- Exercise directions:
In the records below, find the line that contains "apply Forall_cons in" and the line that contains "f_bs : list sbuf;". Set down exactly those lines and every line between them, and nothing more.

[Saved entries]
..............................

Lemma unshare_indirect_ok bs ds log :
  Forall (fun s => buffer_ok s.1) bs -> Forall2 (fun s d => d_addr d = s.2) bs ds ->
  unshare_indirect (bs.*1) ds log = Ret (log ++ (unshare_event <$> bs)).
Proof.
  intros Hb Hd. revert log. induction Hd as [|[[buf dir] p] d bs ds Hd _ IH]; intros log.
  { by rewrite app_nil_r. }
  apply Forall_cons in Hb as [[Hx _] Hb]. change ((buf, dir, p) :: bs).*1 with ((buf, dir) :: bs.*1). cbn [unshare_indirect].
  destruct (Z.eqb_spec (buf_len buf) 0); [cbn in *; lia|]. rewrite IH by done. cbn. rewrite Hd. by rewrite <- (assoc_L (++)).
Qed.

Lemma indirect_of_addrs lf bs i : Forall2 (fun s d => d_addr d = s.2) bs (indirect_of lf bs i).
Proof. revert i. induction bs as [|s bs IH]; intros i; cbn; constructor; done. Qed.

(** ** Chains in flight *)

Record flight := mkFlight {
  f_ins : list Buffer;
  f_outs : list Buffer;
  f_bs : list sbuf;
  f_cells : list nat;
  f_box : option (Z * Z)  (** an indirect list: its pointer and its shared address *)
}.

Definition f_token (f : flight) : Z := match f_cells f with c :: _ => Z.of_nat c | [] => 0 end.

Definition f_shared (f : flight) : list sbuf :=
  f_bs f ++ match f_box f with
            | Some (box, p) => [(mkBuf box (16 * zlen (f_bs f)), DriverToDevice, p)]
            | None => []
            end.

Definition flight_ok (q : VirtQueue) (f : flight) : Prop :=
  (f_bs f).*1 = input_output (f_ins f) (f_outs f) /\ f_bs f <> [] /\ Forall (fun s => buffer_ok s.1) (f_bs f) /\
  match f_box f with
  | None => chain 0 (desc_shadow q) (f_cells f) (f_bs f) /\
            forall c, c ∈ f_cells f -> indirect_lists q !! c = Some None
  | Some (box, p) =>
      zlen (f_bs f) < 2 ^ 16 /\
      exists c n, f_cells f = [c] /\ desc_shadow q !! c = Some (mkDesc p (16 * zlen (f_bs f)) INDIRECT n) /\
        indirect_lists q !! c = Some (Some (box, indirect_of 0 (f_bs f) 0))
  end.

(** A chain depends on its own cells only. *)
Lemma flight_frame q q' f :
  (forall c, c ∈ f_cells f -> desc_shadow q' !! c = desc_shadow q !! c /\ indirect_lists q' !! c = indirect_lists q !! c) ->
  flight_ok q f -> flight_ok q' f.
Proof.
  intros He (H1 & H2 & H3 & H4). split_and!; try done. destruct (f_box f) as [[box p]|].
  - destruct H4 as (Hl & c & n & Hc & Hd & Hi). split; [done|]. exists c, n.
    destruct (He c) as [-> ->]; [rewrite Hc; by left|]. done.
  - destruct H4 as [Hch Hn]. split; [|intros c Hc; destruct (He c Hc) as [_ ->]; by apply Hn].
    eapply chain_ext; [|done]. intros c Hc. by apply He.
Qed.

Lemma flight_cells_cons q f : flight_ok q f -> exists c cs, f_cells f = c :: cs.
Proof.
  intros (_ & Hne & _ & H). destruct (f_box f) as [[box p]|].
  - destruct H as (_ & c & n & Hc & _). eauto.
  - destruct H as [Hch%chain_length _]. destruct (f_cells f), (f_bs f); try done. eauto.
Qed.

(** Recycling a chain in flight. *)
Lemma recycle_ok q f :
  flight_ok q f -> NoDup (f_cells f) -> length (desc q) = length (desc_shadow q) ->
  exists q' log, recycle_descriptors (f_token f) (f_ins f) (f_outs f) q = Ret q' /\
    recycled q q' (f_cells f) log /\ log ≡ₚ unshare_event <$> f_shared f /\
    (forall c, indirect_lists q' !! c = if decide (c ∈ f_cells f) then Some None else indirect_lists q !! c) /\
    length (indirect_lists q') = length (indirect_lists q) /\
    forall rest, free_chain (desc_shadow q) (free_head q) rest -> (forall c, c ∈ f_cells f -> c ∉ rest) ->
      free_chain (desc_shadow q') (free_head q') (f_cells f ++ rest).
Proof.
  intros (Hbs & Hne & Hok & Hf) Hnd Hl. unfold recycle_descriptors, f_shared, f_token.
  destruct (f_box f) as [[box p]|].
  - destruct Hf as (Hlen & c & n & Hc & Hd & Hi). rewrite Hc in *.
    cbn [desc_shadow indirect_lists set_free_head]. pose proof (lookup_lt_Some _ _ _ Hd) as Hlt.
    rewrite (get_ok _ _ _ Hd). cbn [obind]. change (contains _ INDIRECT) with true. cbv iota.
    rewrite (get_ok _ _ _ Hi). cbn [obind]. rewrite put_ok by (by eapply lookup_lt_Some). cbn [obind].
    rewrite put_ok by done. cbn [obind].
    assert (zlen (indirect_of 0 (f_bs f) 0) = zlen (f_bs f)) as Hz by (unfold zlen; by rewrite indirect_of_length).
    rewrite Hz, <- input_output_length, <- Hbs. unfold zlen at 2. rewrite length_fmap, Z.eqb_refl.
    rewrite unshare_indirect_ok by (done || apply indirect_of_addrs). cbn [obind].
    eexists _, _. split_and!; [done| | | | |].
    + constructor; cbn.
      * unfold same_rest; cbn. by rewrite length_insert.
      * done.
      * by rewrite <- (assoc_L (++)).
      * intros c' Hc'. rewrite list_elem_of_singleton in Hc'. by rewrite list_lookup_insert_ne by congruence.
    + cbn. rewrite fmap_app. cbn. by rewrite Permutation_app_comm.
    + intros c'. cbn. destruct (decide _) as [->%list_elem_of_singleton|Hn].
      * apply list_lookup_insert_eq. by eapply lookup_lt_Some.
      * apply list_lookup_insert_ne. intros ->. apply Hn. by left.
    + cbn. apply length_insert.
    + intros rest Hfree Hdis. cbn. split; [done|]. eexists. rewrite list_lookup_insert_eq by done. split; [done|].
      cbn. eapply free_chain_ext; [|done]. intros c' Hc'. apply list_lookup_insert_ne. intros ->.
      by apply (Hdis c'); [left|].
  - destruct Hf as [Hch Hnone]. destruct (f_cells f) as [|c cs] eqn:Hcells; [by destruct (f_bs f)|].
    destruct (f_bs f) as [|s bs] eqn:Ebs; [done|]. pose proof Hch as [(n & Hn & Hnext) _].
    cbn [desc_shadow indirect_lists set_free_head]. rewrite (get_ok _ _ _ Hn). cbn [obind].
    assert (contains (d_flags (filled (match cs with [] => 0 | _ => NEXT end) s n)) INDIRECT = false) as ->
      by (destruct cs; cbn; unfold contains; by destruct (s.1.2)).
    destruct (recycle_loop_ok (c :: cs) (s :: bs) c (free_head q) (set_free_head q (Z.of_nat c)))
      as (q' & Hrun & [R1 R2 R3 R4] & Hil & Hfh & Hfree); try done.
    rewrite <- Hbs, Hrun. cbn [obind]. exists q', (unshare_event <$> s :: bs). rewrite app_nil_r.
    split_and!; try done.
    + intros c'. rewrite Hil. cbn. destruct (decide _); [by apply Hnone|done].
    + by rewrite Hil.
    + intros rest Hfr Hdis. rewrite Hfh. by apply Hfree.
Qed.

(** ** The invariant *)

Section queue.
Context `{Hal} (k : Z) (Hk : 0 <= k < 16).
Abbreviation SIZE := (2 ^ k).
Abbreviation N := (Z.to_nat (2 ^ k)).

Definition busy_cells (fs : list flight) : list nat := concat (f_cells <$> fs).

Record qinv (q : VirtQueue) (free : list nat) (fs : list flight) : Prop := mkQinv {
  qi_shadow : length (desc_shadow q) = N;
  qi_lists : length (indirect_lists q) = N;
  qi_desc : length (desc q) = N;
  qi_ring : length (av_ring (avail q)) = N;
  qi_used : length (us_ring (used q)) = N;
  qi_cells : free ++ busy_cells fs ≡ₚ seq 0 N;
  qi_num : num_used q = zlen (busy_cells fs);
  qi_free : free_chain (desc_shadow q) (free_head q) free;
  qi_none : forall c, c ∈ free -> indirect_lists q !! c = Some None;
  qi_flights : Forall (flight_ok q) fs;
  qi_direct : indirect q = false -> Forall (fun f => f_box f = None) fs;
  qi_indirect : indirect q = true -> Forall (fun f => length (f_cells f) = 1%nat) fs
}.

Lemma size_range : 1 <= SIZE <= 32768.
Proof using Hk. clear -Hk. split; [apply (Z.pow_le_mono_r 2 0 k)|apply (Z.pow_le_mono_r 2 k 15)]; lia. Qed.

Lemma slot_range x : 0 <= x -> 0 <= Z.land x (SIZE - 1) < SIZE.
Proof using Hk.
  clear -Hk. intros Hx. replace (SIZE - 1) with (Z.ones k) by (rewrite Z.ones_equiv; lia).
  rewrite Z.land_ones by lia. apply Z.mod_pos_bound. pose proof size_range. lia.
Qed.

Lemma qinv_nodup q free fs : qinv q free fs -> NoDup (free ++ busy_cells fs).
Proof. intros Hq. rewrite (qi_cells _ _ _ Hq). apply NoDup_seq. Qed.

Lemma qinv_free q free fs : qinv q free fs -> zlen free = SIZE - num_used q.
Proof using Hk.
  clear -Hk. intros Hq. pose proof (Permutation_length (qi_cells _ _ _ Hq)) as Hp. rewrite length_app, length_seq in Hp.
  rewrite (qi_num _ _ _ Hq). pose proof size_range. unfold zlen. lia.
Qed.

Lemma busy_elem fs f c : f ∈ fs -> c ∈ f_cells f -> c ∈ busy_cells fs.
Proof.
  intros Hf Hc. unfold busy_cells. rewrite list_elem_of_In, in_concat. exists (f_cells f).
  rewrite <- !list_elem_of_In. split; [by apply list_elem_of_fmap_2|done].
Qed.

Lemma busy_split l1 f l2 : busy_cells (l1 ++ f :: l2) ≡ₚ f_cells f ++ busy_cells (l1 ++ l2).
Proof. unfold busy_cells. rewrite !fmap_app, !concat_app. cbn. by rewrite Permutation_app_swap_app. Qed.

(** The cells of the flights other than [f], or of all against a part of the
    free list, are disjoint from it. *)
Lemma frame_flights q q' cells fs :
  Forall (flight_ok q) fs -> NoDup (cells ++ busy_cells fs) ->
  (forall c, c ∉ cells -> desc_shadow q' !! c = desc_shadow q !! c /\ indirect_lists q' !! c = indirect_lists q !! c) ->
  Forall (flight_ok q') fs.
Proof.
  intros Hok (_ & Hdis & _)%NoDup_app He. rewrite Forall_forall in *. intros f Hf.
  eapply flight_frame; [|by apply Hok]. intros c Hc. apply He. intros Hc'. eapply Hdis; [done|]. by eapply busy_elem.
Qed.

(** What [add] does when it succeeds. *)
Record add_result (q q' : VirtQueue) (f : flight) : Prop := mkAddResult {
  ar_answered : Forall answered (f_bs f);
  ar_log : hal_log q' = hal_log q ++ (share_event <$> f_shared f);
  ar_same : queue_idx q' = queue_idx q /\ used q' = used q /\ last_used_idx q' = last_used_idx q /\
            event_idx q' = event_idx q /\ indirect q' = indirect q;
  ar_desc : forall c, desc q' !! c = if decide (c ∈ f_cells f) then desc_shadow q' !! c else desc q !! c;
  ar_shadow : forall c, c ∉ f_cells f -> desc_shadow q' !! c = desc_shadow q !! c;
  ar_ring : av_ring (avail q') = <[Z.to_nat (Z.land (avail_idx q) (SIZE - 1)) := f_token f]> (av_ring (avail q));
  ar_idx : avail_idx q' = u16 (avail_idx q + 1) /\ av_idx (avail q') = avail_idx q'
}.

Lemma split_at {A} (l : list A) m : 0 <= m <= zlen l -> exists l1 l2, l = l1 ++ l2 /\ zlen l1 = m.
Proof.
  intros Hm. exists (take (Z.to_nat m) l), (drop (Z.to_nat m) l). rewrite take_drop. split; [done|].
  unfold zlen in *. rewrite length_take. lia.
Qed.

(** The common end of [add]: the head goes into the available ring. *)
Lemma add_inv_step q q1 q' cells rest fs f log :
  qinv q (cells ++ rest) fs -> added q q1 cells rest log -> f_cells f = cells -> 0 <= avail_idx q < 2 ^ 16 ->
  (forall c, c ∉ cells -> indirect_lists q1 !! c = indirect_lists q !! c) ->
  length (indirect_lists q1) = length (indirect_lists q) ->
  flight_ok q1 f -> (indirect q = false -> f_box f = None) -> (indirect q = true -> length (f_cells f) = 1%nat) ->
  length (av_ring (avail q')) = length (av_ring (avail q1)) ->
  q' = set_avail_idx (set_avail q1 (avail q')) (avail_idx q') -> qinv q' rest (f :: fs).
Proof using Hk.
  intros Hq [Hsame Hnum Hlog Hfree [Ht1 Ht2]] Hc Ha Hl Hll Hf Hb1 Hb2 Hav Eq.
  pose proof (qinv_free _ _ _ Hq) as Hlen. pose proof (qinv_nodup _ _ _ Hq) as Hnd.
  pose proof size_range. pose proof (zlen_nonneg cells). pose proof (zlen_nonneg rest). rewrite zlen_app in Hlen.
  assert (cells ++ rest ++ busy_cells fs ≡ₚ seq 0 N) as Hp by (rewrite (assoc_L (++)); apply (qi_cells _ _ _ Hq)).
  rewrite <- (assoc_L (++)) in Hnd. pose proof Hnd as (_ & Hdis & Hnd')%NoDup_app.
  assert (NoDup (cells ++ busy_cells fs)) as Hnd2.
  { rewrite Permutation_app_swap_app in Hnd. by apply NoDup_app in Hnd as (_ & _ & ?). }
  destruct Hsame as (S1 & S2 & S3 & S4 & S5 & S6 & S7 & S8 & S9).
  destruct Hq as [Q1 Q2 Q3 Q4 Q5 Q6 Q7 Q8 Q9 Q10 Q11 Q12].
  assert (forall c, c ∈ rest -> c ∉ cells) as Hrc.
  { intros c Hr Hc'. eapply Hdis; [done|]. rewrite elem_of_app. by left. }
  rewrite Eq. constructor; cbn; rewrite ?S2, ?S7; try congruence.
  - unfold busy_cells in *; cbn [fmap list_fmap concat]. by rewrite Hc, <- Hp, Permutation_app_swap_app.
  - unfold busy_cells in *; cbn [fmap list_fmap concat]. rewrite Hnum, zlen_app, Hc, Q7. unfold u16.
    pose proof (zlen_nonneg (concat (f_cells <$> fs))). rewrite Z.mod_small; lia.
  - intros c Hr. rewrite Hl by auto. apply Q9. rewrite elem_of_app. by right.
  - change (Forall (flight_ok q1) (f :: fs)). constructor; [done|]. eapply frame_flights; [done|done|].
    intros c Hn. split; [by apply Ht1|by apply Hl].
  - intros Hi. constructor; [auto|by apply Q11].
  - intros Hi. constructor; [auto|by apply Q12].
Qed.

(** The number of descriptors a request takes. *)
Definition needed (q : VirtQueue) (n : Z) : Z := if indirect q then 1 else n.

Lemma added_desc q q1 cells rest log c :
  added q q1 cells rest log ->
  desc q1 !! c = if decide (c ∈ cells) then desc_shadow q1 !! c else desc q !! c.
Proof. intros Ha. destruct (ad_touched _ _ _ _ _ Ha) as [H1 H2]. destruct (decide _); [by apply H2|by apply H1]. Qed.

..............................

- Written solution:
  apply Forall_cons in Hb as [[Hx _] Hb]. change ((buf, dir, p) :: bs).*1 with ((buf, dir) :: bs.*1). cbn [unshare_indirect].
  destruct (Z.eqb_spec (buf_len buf) 0); [cbn in *; lia|]. rewrite IH by done. cbn. rewrite Hd. by rewrite <- (assoc_L (++)).
Qed.

Lemma indirect_of_addrs lf bs i : Forall2 (fun s d => d_addr d = s.2) bs (indirect_of lf bs i).
Proof. revert i. induction bs as [|s bs IH]; intros i; cbn; constructor; done. Qed.

(** ** Chains in flight *)

Record flight := mkFlight {
  f_ins : list Buffer;
  f_outs : list Buffer;
  f_bs : list sbuf;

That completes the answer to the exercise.